● Records from a dataset:
Start of Block

(* ===== verification/Client.v ===== *)
(** * clients/base-client.hpp

    A client object is shared by three threads: the one that created it, the
    asio thread that runs the connection's handlers, and the telemetry thread
    that sends the messages.  The member variables are the record [client], each
    handler and each section of the telemetry loop that runs without giving
    the lock up is a function on it, and [step] interleaves them.  The member
    functions a derived class overrides are the class [Virtual]. *)

From S2P Require Import Prelude CInt Text Double ZHelpers Controller.
From Stdlib Require Import Ascii.
Local Open Scope Z_scope.

(** ** Effects *)

(** The calls of the WebSocket library, the logs and the clock, in order.  A
    [connection_hdl] is a weak pointer, empty until it is assigned. *)
Abbreviation connection_hdl := (option Z) (only parsing).
(** 0 is success. *)
Abbreviation error_code := Z (only parsing).

Variant channel := alog_app | elog_warn | elog_fatal | cout | cerr | log_file.

(** The events a handler can be registered for. *)
Variant slot := OpenSlot | CloseSlot | FailSlot | MessageSlot | TlsInitSlot | SocketInitSlot.
#[export] Instance slot_eq_dec : EqDecision slot.
Proof. solve_decision. Defined.

(** [SetHandler] is of the endpoint, [SetConnectionHandler] of one connection;
    a handler is named by the member function bound to the object. *)
Variant effect :=
| Write (ch : channel) (line : string)
| ClearAccessChannels (level : string)
| SetAccessChannels (level : string)
| InitAsio
| StartPerpetual
| SetHandler (s : slot) (method : string)
| SetConnectionHandler (hdl : Z) (s : slot) (method : string)
| OpenLog (filename : string)
| CloseLog
| GetConnection (uri : string) (con : error_code + Z)
| SetExtensions (header : string)
| SleepFor (seconds : Z)
| Connect (hdl : connection_hdl)
| Sent (hdl : connection_hdl) (msg : string) (ec : error_code)
| Closed (hdl : connection_hdl) (reason : string) (ec : error_code)
| StopPerpetual
| Terminate.

(** What the endpoint answers to a call on a connection. *)
Definition endpoint := connection_hdl -> error_code.

(** [ec.message()] *)
Class Messages := error_message : error_code -> string.

(** ** The object *)

Section client.
Context `{!Accumulators double} `{!Messages}.

(** Times are in nanoseconds; a time point that was never assigned is the
    clock's epoch.  [m_setupTime] has no initial value. *)
Record client := Client {
  m_open : bool;
  m_done : bool;
  m_finite_messages : bool;
  m_total_messages : Z;
  m_count : Z;
  m_random_interval : bool;
  m_interval : Z;
  m_message_pending : bool;
  m_message_length : Z;
  m_failed : bool;
  m_stats : acc (D := double);
  m_start : Z;
  m_con_start : Z;
  m_setupTime : option double;
  m_hdl : connection_hdl;
  threads : bool;
}.

Definition base_client (client_id : string) (total_messages : Z) (random_interval : bool)
    (interval message_length : Z) : client * list effect :=
  (Client false false true total_messages 0 random_interval interval false message_length false
     acc_empty 0 0 None None false,
   let filename := "logs/" +:+ client_id +:+ ".log" in
   [ClearAccessChannels "all"; SetAccessChannels "app"; InitAsio;
    OpenLog filename; Write cout (client_id +:+ "log file " +:+ filename +:+ endl);
    SetHandler OpenSlot "base_client::on_open"; SetHandler CloseSlot "base_client::on_close";
    SetHandler FailSlot "base_client::on_fail"; SetHandler MessageSlot "base_client::on_message"]).

(** The destructor. *)
Definition dtor (c : client) : list effect := [CloseLog].

(** Assignments to the members. *)
Definition set_open (setup : double) (c : client) : client :=
  Client true (m_done c) (m_finite_messages c) (m_total_messages c) (m_count c)
    (m_random_interval c) (m_interval c) (m_message_pending c) (m_message_length c) (m_failed c)
    (m_stats c) (m_start c) (m_con_start c) (Some setup) (m_hdl c) (threads c).
Definition set_done (failed : bool) (c : client) : client :=
  Client (m_open c) true (m_finite_messages c) (m_total_messages c) (m_count c)
    (m_random_interval c) (m_interval c) (m_message_pending c) (m_message_length c) failed
    (m_stats c) (m_start c) (m_con_start c) (m_setupTime c) (m_hdl c) (threads c).
Definition set_pending (pending : bool) (c : client) : client :=
  Client (m_open c) (m_done c) (m_finite_messages c) (m_total_messages c) (m_count c)
    (m_random_interval c) (m_interval c) pending (m_message_length c) (m_failed c)
    (m_stats c) (m_start c) (m_con_start c) (m_setupTime c) (m_hdl c) (threads c).
Definition set_count (n : Z) (c : client) : client :=
  Client (m_open c) (m_done c) (m_finite_messages c) (m_total_messages c) n
    (m_random_interval c) (m_interval c) (m_message_pending c) (m_message_length c) (m_failed c)
    (m_stats c) (m_start c) (m_con_start c) (m_setupTime c) (m_hdl c) (threads c).
Definition set_stats (stats : acc) (c : client) : client :=
  Client (m_open c) (m_done c) (m_finite_messages c) (m_total_messages c) (m_count c)
    (m_random_interval c) (m_interval c) (m_message_pending c) (m_message_length c) (m_failed c)
    stats (m_start c) (m_con_start c) (m_setupTime c) (m_hdl c) (threads c).
Definition set_start (now : Z) (c : client) : client :=
  Client (m_open c) (m_done c) (m_finite_messages c) (m_total_messages c) (m_count c)
    (m_random_interval c) (m_interval c) (m_message_pending c) (m_message_length c) (m_failed c)
    (m_stats c) now (m_con_start c) (m_setupTime c) (m_hdl c) (threads c).
Definition set_connection (hdl : connection_hdl) (now : Z) (c : client) : client :=
  Client (m_open c) (m_done c) (m_finite_messages c) (m_total_messages c) (m_count c)
    (m_random_interval c) (m_interval c) (m_message_pending c) (m_message_length c) (m_failed c)
    (m_stats c) (m_start c) now (m_setupTime c) hdl (threads c).
Definition set_threads (c : client) : client :=
  Client (m_open c) (m_done c) (m_finite_messages c) (m_total_messages c) (m_count c)
    (m_random_interval c) (m_interval c) (m_message_pending c) (m_message_length c) (m_failed c)
    (m_stats c) (m_start c) (m_con_start c) (m_setupTime c) (m_hdl c) true.

(** [duration_cast<microseconds>(end - start)] and [elapsed.count()/1000.0]. *)
Definition elapsed (start end_ : Z) : Z := Z.quot (end_ - start) 1000.
Definition milliseconds (micros : Z) : double := ddiv (d_of_int micros) (d_of_int 1000).

(** ** The creating thread *)

(** [run]: [con] is the outcome of [get_connection], a handle or an error;
    [delay] the draw from 0..15, [now] the clock. *)
Definition run (uri : string) (con : error_code + Z) (delay now : Z) (c : client) :
    client * list effect :=
  let opening := [Write log_file ("Connect to " +:+ uri); Write cout ("Get connection" +:+ endl)] in
  match con with
  | inl ec =>
      (c, opening ++ [GetConnection uri con;
                      Write alog_app ("Get Connection Error: " +:+ error_message ec)])
  | inr hdl =>
      (set_threads (set_connection (Some hdl) now c),
       opening ++ [GetConnection uri con; SleepFor delay; Connect (Some hdl)])
  end.

(** [wait] joins both threads through pointers that only [run] sets. *)
Definition wait (c : client) : option unit := if threads c then Some tt else None.

(** ** The handlers *)

Definition on_open (now : Z) (c : client) : client * list effect :=
  let setup := milliseconds (elapsed (m_con_start c) now) in
  (set_open setup c,
   [Write alog_app "Connection opened, starting telemetry!";
    Write log_file ("Connection opened in " +:+ g6 setup +:+ "ms , starting telemetry!" +:+ endl)]).

Definition on_close (c : client) : client * list effect :=
  (set_done (m_failed c) c,
   [Write cout ("Closed" +:+ endl);
    Write log_file ("Connection closed, stopping telemetry!" +:+ endl)]).

Definition on_fail (c : client) : client * list effect :=
  (set_done true c,
   [Write alog_app "Connection failed, stopping telemetry!";
    Write log_file ("Connection failed, stopping telemetry!" +:+ endl)]).

Definition on_message (now : Z) (c : client) : client * list effect :=
  let us := elapsed (m_start c) now in
  (set_stats (acc_push (m_stats c) (milliseconds us)) (set_pending false c),
   [Write alog_app ("Message echo received in " +:+ to_string us +:+ "microseconds");
    Write log_file ("Echo in " +:+ g6 (milliseconds us) +:+ "ms" +:+ endl)]).

(** ** Results *)

Definition stats_fields (c : client) (setup : double) : string :=
  to_string (acc_count (m_stats c)) +:+ " " +:+ g6 (acc_min (m_stats c)) +:+ " " +:+
  g6 (acc_max (m_stats c)) +:+ " " +:+ g6 (acc_mean (m_stats c)) +:+ " " +:+
  g6 (acc_variance (m_stats c)) +:+ " " +:+ g6 setup.

Definition stats_type (c : client) : string :=
  if negb (m_failed c) then "success" else if m_open c then "fail-opened" else "fail".

(** Both branches end with [m_setupTime]. *)
Definition get_stats (c : client) : option string :=
  setup ← m_setupTime c;
  Some (stats_type c +:+ " " +:+ stats_fields c setup).

End client.
Arguments client {_}.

End of Block

● The task: Where a line of the entries above holds the word "CloseLog", return that line.

● Task answer:
| CloseLog
Definition dtor (c : client) : list effect := [CloseLog].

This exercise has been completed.